Requirement
Reproduce word for word, from the entries below, the line with "(forall t rcs", the line with "exists pk filter", and every line between them, and nothing more.

Data records
┄┄┄┄┄┄┄┄┄┄┄┄┄┄┄┄┄┄┄┄
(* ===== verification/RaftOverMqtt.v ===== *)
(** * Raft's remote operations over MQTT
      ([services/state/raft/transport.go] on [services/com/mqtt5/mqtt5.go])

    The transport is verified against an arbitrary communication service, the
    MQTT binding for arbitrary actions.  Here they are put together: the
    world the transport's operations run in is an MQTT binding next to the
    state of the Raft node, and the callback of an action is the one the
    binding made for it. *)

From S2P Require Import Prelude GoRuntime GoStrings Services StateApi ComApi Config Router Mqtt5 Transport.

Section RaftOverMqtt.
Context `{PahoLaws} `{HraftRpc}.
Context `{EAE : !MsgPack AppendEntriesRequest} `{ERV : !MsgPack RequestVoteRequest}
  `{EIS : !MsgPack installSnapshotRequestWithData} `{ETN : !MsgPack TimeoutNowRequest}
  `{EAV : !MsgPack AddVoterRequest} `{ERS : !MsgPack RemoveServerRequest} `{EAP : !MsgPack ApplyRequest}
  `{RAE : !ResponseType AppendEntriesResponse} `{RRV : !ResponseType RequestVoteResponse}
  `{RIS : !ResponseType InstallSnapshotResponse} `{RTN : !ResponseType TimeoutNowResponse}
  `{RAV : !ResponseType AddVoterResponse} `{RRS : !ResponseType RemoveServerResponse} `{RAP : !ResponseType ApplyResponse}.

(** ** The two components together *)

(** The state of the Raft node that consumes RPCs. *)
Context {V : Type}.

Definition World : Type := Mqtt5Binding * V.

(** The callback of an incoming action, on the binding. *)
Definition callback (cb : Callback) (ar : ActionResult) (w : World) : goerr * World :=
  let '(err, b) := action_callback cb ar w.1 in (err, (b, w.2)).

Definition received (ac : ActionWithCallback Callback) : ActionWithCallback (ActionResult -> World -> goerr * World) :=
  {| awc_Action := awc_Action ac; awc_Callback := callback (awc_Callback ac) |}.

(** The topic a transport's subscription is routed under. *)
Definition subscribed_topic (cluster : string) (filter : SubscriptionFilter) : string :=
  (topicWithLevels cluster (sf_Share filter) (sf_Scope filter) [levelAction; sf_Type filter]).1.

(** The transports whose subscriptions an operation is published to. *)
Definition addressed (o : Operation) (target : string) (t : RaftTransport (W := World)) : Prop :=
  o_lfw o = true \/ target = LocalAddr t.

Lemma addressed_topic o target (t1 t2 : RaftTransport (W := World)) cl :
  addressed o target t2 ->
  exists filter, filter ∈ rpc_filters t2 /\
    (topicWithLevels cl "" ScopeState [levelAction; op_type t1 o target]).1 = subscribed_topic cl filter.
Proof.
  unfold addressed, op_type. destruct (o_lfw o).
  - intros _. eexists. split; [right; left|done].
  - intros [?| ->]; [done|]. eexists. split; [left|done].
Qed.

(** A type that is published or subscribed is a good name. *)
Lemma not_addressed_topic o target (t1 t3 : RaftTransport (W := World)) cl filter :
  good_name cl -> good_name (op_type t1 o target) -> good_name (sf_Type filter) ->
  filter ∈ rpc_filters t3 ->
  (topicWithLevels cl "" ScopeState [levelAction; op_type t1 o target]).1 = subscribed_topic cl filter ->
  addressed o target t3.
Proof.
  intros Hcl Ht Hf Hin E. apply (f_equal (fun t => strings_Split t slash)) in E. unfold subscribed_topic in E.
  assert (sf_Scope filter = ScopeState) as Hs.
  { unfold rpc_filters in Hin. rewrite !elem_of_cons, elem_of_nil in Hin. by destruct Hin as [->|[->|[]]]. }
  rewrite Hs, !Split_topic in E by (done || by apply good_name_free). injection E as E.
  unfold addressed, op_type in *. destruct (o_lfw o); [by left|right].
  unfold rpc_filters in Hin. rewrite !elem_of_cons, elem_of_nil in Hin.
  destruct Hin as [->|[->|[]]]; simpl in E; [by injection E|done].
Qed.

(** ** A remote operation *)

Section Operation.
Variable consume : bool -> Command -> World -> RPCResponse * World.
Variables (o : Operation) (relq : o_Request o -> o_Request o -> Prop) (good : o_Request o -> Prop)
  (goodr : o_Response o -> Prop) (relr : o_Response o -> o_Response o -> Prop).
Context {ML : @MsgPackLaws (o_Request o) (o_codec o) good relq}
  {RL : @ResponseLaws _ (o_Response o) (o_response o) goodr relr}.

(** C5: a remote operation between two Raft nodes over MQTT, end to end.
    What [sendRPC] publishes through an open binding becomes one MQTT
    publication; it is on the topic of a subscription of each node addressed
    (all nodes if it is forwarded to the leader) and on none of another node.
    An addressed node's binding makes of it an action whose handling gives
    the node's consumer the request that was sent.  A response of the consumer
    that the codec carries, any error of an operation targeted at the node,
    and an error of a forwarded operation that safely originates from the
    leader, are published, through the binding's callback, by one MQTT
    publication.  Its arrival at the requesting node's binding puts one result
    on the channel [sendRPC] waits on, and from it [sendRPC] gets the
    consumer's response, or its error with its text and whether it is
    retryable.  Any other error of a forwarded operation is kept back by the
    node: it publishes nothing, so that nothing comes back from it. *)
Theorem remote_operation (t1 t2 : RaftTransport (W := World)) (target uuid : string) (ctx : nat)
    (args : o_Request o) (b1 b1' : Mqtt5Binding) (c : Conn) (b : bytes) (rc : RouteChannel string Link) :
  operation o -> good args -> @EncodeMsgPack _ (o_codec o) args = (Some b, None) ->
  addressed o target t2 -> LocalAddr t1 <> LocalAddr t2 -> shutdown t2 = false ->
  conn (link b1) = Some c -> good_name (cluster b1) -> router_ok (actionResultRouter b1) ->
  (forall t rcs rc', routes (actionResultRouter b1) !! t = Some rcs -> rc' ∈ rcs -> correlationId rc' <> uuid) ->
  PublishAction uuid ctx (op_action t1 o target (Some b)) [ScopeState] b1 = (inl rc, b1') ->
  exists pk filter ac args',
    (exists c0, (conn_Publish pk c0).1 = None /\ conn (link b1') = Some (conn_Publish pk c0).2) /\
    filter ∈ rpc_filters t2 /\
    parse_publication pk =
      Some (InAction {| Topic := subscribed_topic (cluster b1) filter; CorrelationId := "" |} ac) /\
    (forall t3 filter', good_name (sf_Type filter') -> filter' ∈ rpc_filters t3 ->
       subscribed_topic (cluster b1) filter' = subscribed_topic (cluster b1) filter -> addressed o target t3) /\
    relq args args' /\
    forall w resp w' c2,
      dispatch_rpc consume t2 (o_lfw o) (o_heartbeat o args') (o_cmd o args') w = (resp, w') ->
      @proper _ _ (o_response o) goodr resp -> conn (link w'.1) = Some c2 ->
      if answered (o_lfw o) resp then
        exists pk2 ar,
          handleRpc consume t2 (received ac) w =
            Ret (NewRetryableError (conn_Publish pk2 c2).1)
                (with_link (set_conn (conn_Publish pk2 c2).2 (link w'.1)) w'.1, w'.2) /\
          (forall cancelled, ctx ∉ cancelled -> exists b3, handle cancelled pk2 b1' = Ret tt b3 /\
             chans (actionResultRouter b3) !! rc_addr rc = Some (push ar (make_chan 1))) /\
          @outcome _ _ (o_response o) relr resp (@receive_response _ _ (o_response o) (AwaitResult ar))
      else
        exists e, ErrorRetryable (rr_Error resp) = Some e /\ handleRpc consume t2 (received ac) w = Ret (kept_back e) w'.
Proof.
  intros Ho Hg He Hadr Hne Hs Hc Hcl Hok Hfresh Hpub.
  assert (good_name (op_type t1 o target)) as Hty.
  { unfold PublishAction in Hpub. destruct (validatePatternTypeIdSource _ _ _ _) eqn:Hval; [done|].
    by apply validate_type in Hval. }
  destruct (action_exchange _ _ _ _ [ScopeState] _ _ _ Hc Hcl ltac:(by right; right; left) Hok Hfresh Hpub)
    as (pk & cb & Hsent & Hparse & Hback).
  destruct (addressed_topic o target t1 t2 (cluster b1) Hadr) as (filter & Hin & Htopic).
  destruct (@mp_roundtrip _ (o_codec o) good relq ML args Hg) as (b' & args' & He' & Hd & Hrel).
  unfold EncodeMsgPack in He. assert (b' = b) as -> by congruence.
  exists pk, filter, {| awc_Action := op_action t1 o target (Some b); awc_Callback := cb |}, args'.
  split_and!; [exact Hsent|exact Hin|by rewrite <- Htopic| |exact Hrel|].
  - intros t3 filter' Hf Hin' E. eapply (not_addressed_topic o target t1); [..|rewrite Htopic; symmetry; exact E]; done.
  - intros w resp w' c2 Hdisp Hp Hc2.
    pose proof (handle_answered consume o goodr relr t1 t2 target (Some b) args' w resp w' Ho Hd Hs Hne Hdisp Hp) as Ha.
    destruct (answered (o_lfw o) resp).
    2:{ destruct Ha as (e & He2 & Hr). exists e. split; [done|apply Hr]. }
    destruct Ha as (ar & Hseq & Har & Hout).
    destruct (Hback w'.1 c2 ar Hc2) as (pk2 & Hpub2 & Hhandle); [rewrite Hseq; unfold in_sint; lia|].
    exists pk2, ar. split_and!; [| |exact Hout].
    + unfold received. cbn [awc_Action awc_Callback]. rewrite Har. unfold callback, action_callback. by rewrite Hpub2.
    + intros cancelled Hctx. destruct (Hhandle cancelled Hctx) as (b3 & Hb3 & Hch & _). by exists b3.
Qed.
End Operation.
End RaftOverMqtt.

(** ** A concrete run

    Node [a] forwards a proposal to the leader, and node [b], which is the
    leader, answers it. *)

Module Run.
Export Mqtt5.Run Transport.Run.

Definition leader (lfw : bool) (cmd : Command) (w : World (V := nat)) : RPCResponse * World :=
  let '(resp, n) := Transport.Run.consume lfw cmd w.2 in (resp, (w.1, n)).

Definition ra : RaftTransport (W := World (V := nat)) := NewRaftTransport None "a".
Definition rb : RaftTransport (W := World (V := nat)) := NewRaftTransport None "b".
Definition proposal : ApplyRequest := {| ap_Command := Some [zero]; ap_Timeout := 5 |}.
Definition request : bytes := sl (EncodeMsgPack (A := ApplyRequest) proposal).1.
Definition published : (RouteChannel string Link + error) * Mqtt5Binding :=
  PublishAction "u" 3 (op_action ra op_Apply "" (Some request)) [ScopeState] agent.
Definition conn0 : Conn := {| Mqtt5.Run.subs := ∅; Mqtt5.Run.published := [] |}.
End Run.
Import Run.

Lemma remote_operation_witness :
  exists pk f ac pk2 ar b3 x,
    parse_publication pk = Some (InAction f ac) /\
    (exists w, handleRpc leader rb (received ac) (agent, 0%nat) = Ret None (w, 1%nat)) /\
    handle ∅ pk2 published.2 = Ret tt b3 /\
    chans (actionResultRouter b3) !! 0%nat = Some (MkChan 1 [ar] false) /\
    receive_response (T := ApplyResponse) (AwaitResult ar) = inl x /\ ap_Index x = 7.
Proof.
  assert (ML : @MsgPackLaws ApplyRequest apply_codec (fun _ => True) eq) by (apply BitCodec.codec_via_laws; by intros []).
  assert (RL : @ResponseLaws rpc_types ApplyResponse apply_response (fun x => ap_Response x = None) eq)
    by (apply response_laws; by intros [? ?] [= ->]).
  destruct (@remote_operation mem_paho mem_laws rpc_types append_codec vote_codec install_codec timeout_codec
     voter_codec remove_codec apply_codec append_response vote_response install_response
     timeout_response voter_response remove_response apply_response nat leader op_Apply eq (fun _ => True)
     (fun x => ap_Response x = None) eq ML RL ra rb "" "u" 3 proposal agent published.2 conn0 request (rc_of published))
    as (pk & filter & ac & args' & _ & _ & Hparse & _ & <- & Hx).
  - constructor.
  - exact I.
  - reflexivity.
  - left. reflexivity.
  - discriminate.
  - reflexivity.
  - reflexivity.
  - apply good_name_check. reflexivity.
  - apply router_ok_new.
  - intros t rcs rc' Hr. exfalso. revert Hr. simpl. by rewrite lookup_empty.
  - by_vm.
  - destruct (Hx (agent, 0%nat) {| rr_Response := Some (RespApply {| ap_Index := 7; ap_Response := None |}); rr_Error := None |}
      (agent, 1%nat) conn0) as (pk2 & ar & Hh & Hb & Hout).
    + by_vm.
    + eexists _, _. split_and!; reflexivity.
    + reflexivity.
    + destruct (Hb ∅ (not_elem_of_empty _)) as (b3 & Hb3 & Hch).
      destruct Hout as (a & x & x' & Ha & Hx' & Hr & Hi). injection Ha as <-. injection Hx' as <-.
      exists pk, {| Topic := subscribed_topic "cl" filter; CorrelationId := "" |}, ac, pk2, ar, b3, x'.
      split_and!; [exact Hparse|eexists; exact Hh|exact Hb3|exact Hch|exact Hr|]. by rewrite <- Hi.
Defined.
┄┄┄┄┄┄┄┄┄┄┄┄┄┄┄┄┄┄┄┄
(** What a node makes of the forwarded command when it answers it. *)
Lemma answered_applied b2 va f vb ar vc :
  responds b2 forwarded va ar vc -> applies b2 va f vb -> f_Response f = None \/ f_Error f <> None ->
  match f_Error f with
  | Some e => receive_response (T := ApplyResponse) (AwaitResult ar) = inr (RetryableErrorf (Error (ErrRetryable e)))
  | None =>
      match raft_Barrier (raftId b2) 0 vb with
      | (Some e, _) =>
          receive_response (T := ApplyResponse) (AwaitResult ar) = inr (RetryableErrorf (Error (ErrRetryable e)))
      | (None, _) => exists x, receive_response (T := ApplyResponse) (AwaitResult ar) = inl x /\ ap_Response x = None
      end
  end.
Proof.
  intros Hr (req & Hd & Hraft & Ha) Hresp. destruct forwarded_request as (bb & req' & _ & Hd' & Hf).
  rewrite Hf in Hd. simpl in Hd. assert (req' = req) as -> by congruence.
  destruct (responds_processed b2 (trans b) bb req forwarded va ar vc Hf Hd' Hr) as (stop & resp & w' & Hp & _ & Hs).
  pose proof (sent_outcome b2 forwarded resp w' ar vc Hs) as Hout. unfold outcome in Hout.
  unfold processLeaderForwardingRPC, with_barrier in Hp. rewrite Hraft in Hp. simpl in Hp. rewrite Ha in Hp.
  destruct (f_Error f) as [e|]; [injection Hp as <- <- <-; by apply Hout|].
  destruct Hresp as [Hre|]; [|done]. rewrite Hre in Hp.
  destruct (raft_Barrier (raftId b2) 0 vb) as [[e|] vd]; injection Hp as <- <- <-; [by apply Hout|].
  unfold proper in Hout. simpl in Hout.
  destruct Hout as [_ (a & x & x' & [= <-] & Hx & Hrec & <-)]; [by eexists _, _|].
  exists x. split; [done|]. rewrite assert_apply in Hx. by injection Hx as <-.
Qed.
┄┄┄┄┄┄┄┄┄┄┄┄┄┄┄┄┄┄┄┄
Solved problem
  (forall t rcs rc', routes (actionResultRouter b1) !! t = Some rcs -> rc' ∈ rcs -> correlationId rc' <> uuid) ->
  PublishAction uuid ctx (op_action t1 o target (Some b)) [ScopeState] b1 = (inl rc, b1') ->
  exists pk filter ac args',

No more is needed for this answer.